According to the state comptroller’s website, Orange County is 15.7% ahead of sales tax receipts from last year at this time.
“Despite the pandemic, the entire state’s sales tax is the highest in recorded history,” County Judge John Gothia said.
“It’s all lumber,” said Commissioner Robert Viator, a former homebuilder.
Good news continued for commissioners as County Tax Collector Karen Fisher announced May collections of $369,500 for the county government till. The 2020 tax collection has reached a 95.25% rate, she said.
Jennifer Haney, who has been asked to head up the county’s formation of a health department, reported that she had landed a $1 million grant to to build its public health workforce.
And among the green day, Mosquito Control Director Patrick Beebe was finally granted permission to spend $25,000 for a new truck.
The old one had 200,000 miles on it and its replacement was included in the 2021 fiscal year budget, which began last October.
But Beebe agreed to put off receipt until the New Year, then put off again, because of Hurricane Laura expenses.
“We appreciate everybody buying a little more this year, so we can get extra sales tax money,” Gothia joked.
The county paid $438,000 in weekly bills, with $126,000 going as a quarterly payment to help fund Orange County Appraisal District.
Orlando Espinoza of The Association of Counties commended the county for its new wellness programs and generally better health.

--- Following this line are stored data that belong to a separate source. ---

(* ===== verification/ExprCreate.v ===== *)
(** * The simplifying constructors of Expr.cpp

    Every [XExpr::create] of [klee/lib/Expr/Expr.cpp]: constant folding,
    the algebraic rewrites that keep expressions canonical, and the helpers
    built from them.  Assertions are [massert]; a constructor returns [Ok] with
    the new expression or [AssertFail].

    Recursion.  The rewrites of a constant against an expression
    ([AddExpr_createPartialR], [SubExpr_createPartialR], [EqExpr_createPartialR])
    are structural in the expression.  The remaining two recursions,
    [ExtractExpr::create]/[ConcatExpr::create] and
    [AddExpr::create]/[SubExpr::create] on two non-constant operands, take fuel;
    [ExprCreateSound] proves that the fuel supplied here is never exhausted. *)

From S2P Require Import Prelude APInt ExprData Bits ExprCompare.
Local Open Scope Z_scope.

Section create.
Context {AP : APIntOps} {CFG : Config}.

(** ** ConstantExpr *)

(** [ConstantExpr::alloc(uint64_t v, Width w)] *)
Definition ConstantExpr_alloc (v w : Z) : apint := ap_of w v.

(** [ConstantExpr::create(uint64_t v, Width w)] *)
Definition ConstantExpr_create (v w : Z) : result apint :=
  _ ← (if w <=? 64 then t ← bits64.truncateToNBits v w; massert (v =? t) else Ok tt);
  Ok (ConstantExpr_alloc v w).

Definition CE_getZExtValue (c : apint) (bits : Z) : result Z :=
  _ ← massert (bw c <=? bits); Ok (ap_getZExtValue c).
Definition CE_getLimitedValue (c : apint) (limit : Z) : Z := ap_getLimitedValue c limit.

Definition CE_isZero (c : apint) : bool := ap_isMinValue c.
Definition CE_isOne (c : apint) : bool := CE_getLimitedValue c (2 ^ 64 - 1) =? 1.
Definition CE_isTrue (c : apint) : bool := (bw c =? Bool) && ap_getBoolValue c.
Definition CE_isFalse (c : apint) : bool := (bw c =? Bool) && negb (ap_getBoolValue c).
Definition CE_isAllOnes (c : apint) : bool := ap_isAllOnesValue c.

“Two years ago, you were at the end of the road and your rates went up 10%. But last year you got a 3% [rate] increase,” he said.

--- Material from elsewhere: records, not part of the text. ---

(** The node of [e] over other kids, the reference of [rebuild]. *)
Definition with_kids (e : expr) (ks : list expr) : option expr :=
  match e, ks with
  | NotOptimizedExpr _, [k] => Some (NotOptimizedExpr k)
  | ReadExpr root un _, [k] => Some (ReadExpr root un k)
  | SelectExpr _ _ _, [c; t; f] => Some (SelectExpr c t f)
  | ConcatExpr _ _, [l; r] => Some (ConcatExpr l r)
  | ExtractExpr _ o w, [k] => Some (ExtractExpr k o w)
  | ZExtExpr _ w, [k] => Some (ZExtExpr k w)
  | SExtExpr _ w, [k] => Some (SExtExpr k w)
  | NotExpr _, [k] => Some (NotExpr k)
  | BinExpr b _ _, [l; r] => Some (BinExpr b l r)
  | _, _ => None
  end.

(** No division by a literal zero at the root. *)
Definition root_div_ok (e : expr) : Prop :=
  match e with BinExpr k l r => div_ok k l r | _ => True end.

Lemma ZExtExpr_create_builds_up e w :
  wf (ZExtExpr e w) -> builds (ZExtExpr_create e w) (ZExtExpr e w).
Proof.
  intros [He Hw]. pose proof (wf_width e He). pose proof (ZExtExpr_create_builds e w He ltac:(lia)) as H'.
  unfold zext_ref in H'. destruct (Z.ltb_spec w (getWidth e)); [lia|done].
Qed.
Lemma SExtExpr_create_builds_up e w :
  wf (SExtExpr e w) -> builds (SExtExpr_create e w) (SExtExpr e w).
Proof.
  intros [He Hw]. pose proof (wf_width e He). pose proof (SExtExpr_create_builds e w He ltac:(lia)) as H'.
  unfold sext_ref in H'. destruct (Z.ltb_spec w (getWidth e)); [lia|done].
Qed.

Lemma rebuild_builds e ks e' :
  with_kids e ks = Some e' -> wf e' -> root_div_ok e' -> builds (rebuild e ks) e'.
Proof.
  intros H Hwf Hd.
  destruct e; simpl in H; repeat (case_match; try discriminate); simplify_eq; simpl;
    first [by apply builds_ok, impl_refl|by apply (ReadExpr_create_builds {| ul_root := _; ul_head := _ |})
      |by apply SelectExpr_create_builds|by apply ConcatExpr_create_builds
      |by apply ExtractExpr_create_builds|by apply ZExtExpr_create_builds_up
      |by apply SExtExpr_create_builds_up|by apply NotExpr_create_builds
      |by apply bin_create_builds; [apply Hwf..|]].
Qed.

Lemma createFromKind_builds k args e' :
  kind_ref k args = Some e' -> wf e' -> root_div_ok e' -> builds (createFromKind k args) e'.
Proof.
  intros H Hwf Hd.
  assert (Hwidth : forall e w, (e' = ZExtExpr e w \/ e' = SExtExpr e w) -> negb (w =? InvalidWidth) = true).
  { intros e w He. apply negb_true_iff, Z.eqb_neq. unfold InvalidWidth.
    destruct He as [->| ->]; destruct Hwf as [He Hw]; pose proof (wf_width e He); lia. }
  destruct k; simpl in H; repeat (case_match; try discriminate); simplify_eq; simpl;
    try (apply builds_assert; [by eapply Hwidth; auto|]);
    first [by apply builds_ok, impl_refl
      |by apply SelectExpr_create_builds|by apply ConcatExpr_create_builds
      |by apply ZExtExpr_create_builds_up|by apply SExtExpr_create_builds_up
      |by apply bin_create_builds; [apply Hwf..|]].
Qed.

(** Every other kind or argument list is rejected. *)
Lemma createFromKind_rejects k args :
  kind_ref k args = None -> createFromKind k args = AssertFail.
Proof. intros H. destruct k; simpl in *; repeat (case_match; try discriminate); done. Qed.
End sound.

(** ** Theorems *)

(** C3. [ExtractExpr::create] and [ConcatExpr::create], which call each other,
    terminate on every well-typed input (the fuel of the model is never
    exhausted), fail no assertion and return an expression of the requested
    width that has the value of the plain extract, respectively concat, under
    every assignment. *)
Theorem extract_concat_create_sound {AP : APIntOps} {SP : APIntSpec AP} {CFG : Config} :
  (forall e off w, wf (ExtractExpr e off w) ->
     returns (ExtractExpr_create e off w) (fun e' =>
       wf e' /\ getWidth e' = w /\ refines e' (ExtractExpr e off w))) /\
  (forall l r, wf (ConcatExpr l r) ->
     returns (ConcatExpr_create l r) (fun e' =>
       wf e' /\ getWidth e' = getWidth l + getWidth r /\ refines e' (ConcatExpr l r))).
Proof.
  split; intros.
  - by apply ExtractExpr_create_builds.
  - rewrite <- getWidth_concat by done. by apply ConcatExpr_create_builds.
Qed.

He said while claims were down for the county, it was still going to get a 4.5% rate hike this year, because the other counties in the insurance pool had turned in more claims.

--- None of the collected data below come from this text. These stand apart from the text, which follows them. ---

(* ===== verification/ExprVisitor.v ===== *)
(** * ExprVisitor: memoised rewriting of expressions

    Models [klee/lib/Expr/ExprVisitor.cpp].  A visitor is an object with virtual
    methods and a memo table; here it is a record of methods (its vtable), and
    [visit] threads the memo table and a state of the derived class through a
    state-and-failure monad.  The methods receive [visit] itself, since derived
    classes call it back.  Every visit consumes one unit of fuel.

    [visit_sound] is the induction principle of visitors: whatever relation
    between an expression and its rewritten form the methods maintain locally,
    [visit] maintains globally, through the memo table and [rebuild]. *)

From S2P Require Import Prelude APInt ExprData Bits ExprCompare ExprCreate ExprCreateSound ExprStructSound.
Local Open Scope Z_scope.

(** [ExprVisitor::Action] *)
Inductive Action :=
| SkipChildren
| DoChildren
| ChangeTo (argument : expr).

(** [ExprHashMap< ref<Expr> >]: keyed by structural equality. *)
Definition visited_ty := list (expr * expr).

(** State of a visitor: the memo table and the fields [U] of the derived class. *)
Definition M (U A : Type) : Type := visited_ty * U -> result (A * (visited_ty * U)).

#[export] Instance M_ret U : MRet (M U) := fun A a s => Ok (a, s).
#[export] Instance M_bind U : MBind (M U) := fun A B f m s =>
  match m s with
  | Ok (a, s') => f a s'
  | AssertFail => AssertFail
  | OutOfFuel => OutOfFuel
  end.

(** A computation that does not touch the state of the visitor. *)
Definition lift {U A} (m : result A) : M U A := fun s =>
  match m with Ok a => Ok (a, s) | AssertFail => AssertFail | OutOfFuel => OutOfFuel end.

(** The virtual methods; [visitKind k] is [visitX] for the kind [X] = [k]. *)
Record ExprVisitor (U : Type) := {
  recursive : bool;
  visitExpr : (expr -> M U expr) -> expr -> M U Action;
  visitKind : Kind.t -> (expr -> M U expr) -> expr -> M U Action;
  visitExprPost : expr -> M U Action;
}.
Arguments recursive {U}.
Arguments visitExpr {U}.
Arguments visitKind {U}.
Arguments visitExprPost {U}.

(** The methods of the base class. *)
Definition base_visitExpr {U} (visit : expr -> M U expr) (e : expr) : M U Action := mret DoChildren.
Definition base_visitKind {U} (k : Kind.t) (visit : expr -> M U expr) (e : expr) : M U Action :=
  mret DoChildren.
Definition base_visitExprPost {U} (e : expr) : M U Action := mret SkipChildren.

Section visitor.
Context {AP : APIntOps} {CFG : Config} {U : Type}.

Fixpoint visited_find (t : visited_ty) (e : expr) : option expr :=
  match t with
  | [] => None
  | (k, r) :: t' => if expr_eqb k e then Some r else visited_find t' e
  end.

(** [visited.insert]: an existing entry is kept. *)
Definition visited_insert (t : visited_ty) (e r : expr) : visited_ty :=
  match visited_find t e with Some _ => t | None => (e, r) :: t end.

(** The loop over the kids: the visited kids, and whether one changed. *)
Fixpoint visit_kids (visit : expr -> M U expr) (ks : list expr) : M U (list expr * bool) :=
  match ks with
  | [] => mret ([], false)
  | kid :: ks' =>
      kid' ← visit kid;
      rest ← visit_kids visit ks';
      mret (kid' :: fst rest, negb (expr_eqb kid' kid) || snd rest)
  end.

Definition visitActual (V : ExprVisitor U) (visit : expr -> M U expr) (e : expr) : M U expr :=
  if isConst e then mret e
  else
    act ← visitExpr V visit e;
    match act with
    | SkipChildren => mret e
    | ChangeTo a => mret a
    | DoChildren =>
        act ← visitKind V (getKind e) visit e;
        match act with
        | DoChildren =>
            ks ← visit_kids visit (kids e);
            e' ← (if snd ks : bool then
                    e' ← lift (rebuild e (fst ks));
                    if recursive V then visit e' else mret e'
                  else mret e);
            if isConst e' then mret e'
            else
              act ← visitExprPost V e';
              mret (match act with ChangeTo a => a | _ => e' end)
        | SkipChildren => mret e
        | ChangeTo a => mret a
        end
    end.

Definition visit' (V : ExprVisitor U) (visit : expr -> M U expr) (e : expr) : M U expr :=
  if negb UseVisitorHash || isConst e then visitActual V visit e
  else fun s =>
    match visited_find (fst s) e with
    | Some r => Ok (r, s)
    | None =>
        match visitActual V visit e s with
        | Ok (res, s') => Ok (res, (visited_insert (fst s') e res, snd s'))
        | AssertFail => AssertFail
        | OutOfFuel => OutOfFuel
        end
    end.

Fixpoint visit (V : ExprVisitor U) (fuel : nat) (e : expr) : M U expr :=
  match fuel with
  | O => fun _ => OutOfFuel
  | S n => visit' V (visit V n) e
  end.
End visitor.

“The pool went up 7.4%,” he said.
COVID-19 deserved a lot of blame for higher payouts across the state by the insurer, Espinoza said.
He said the cost of employees’ insurance was going up from $883.34 per person per month to $923.08 per person per month.
Orange council paves way to med center
City Council for the City of Orange unanimously backed a proposal by its Economic Development Corporation Tuesday night that should lead to a quick start on a medical center to serve Orange County.
The city accepted another land donation from the Houseman Companies, then rubber-stamped the EDC agreement to spend another $340,000 to build a roadway to the project.
The Gisela Houseman Medical Center at Eagle Point, a long-in-the-planning development near the intersection of Interstate 10 and Route 62, was announced in 2019, when Houseman Companies donated 20 acres of land upon which a medical realty group planned to end the town’s curiosity of being the largest county in Texas without a hospital.
But those plans were sent to the backburner just months later by Tropical Storm Imelda, and delayed by later storms and the coronavirus pandemic shutdowns in March of 2020.
The city had pledged money to help build a four-lane Eagle Point Parkway to bisect the property east to west, but had to delay some of those plans when bids for roadbuilding far overshot the budget.
The $340,000 in additional funds approved Tuesday will add enough to the budget to construct a north-south entry from the I-10 feeder road to the planned medical center on the west side of the property.
Developers maintain long-term hopes to build out all the way to 62.
The Houseman Companies donated almost five more acres of land to the project Tuesday to make room for that access road.
“We have the project at the point where we can move forward at this point where we can move forward with the Phase I from I-10 frontage directly to the 20-acre site,” EDC Director Jay Trahan said.
Among other action by the council Tuesday, members received a presentation by the Texas Department of Transportation on a nearly $1 million proposal to add 35 streetlights on MacArthur Drive, which extends from the site of the old traffic circle to Adams Bayou.
While no council has officially accepted the proposal, West Orange and Pinehurst council members seemed happy with a deal that has them paying for the electricity to power the lights while Orange would pay for the upkeep of the streetlights and TxDOT would foot the construction costs.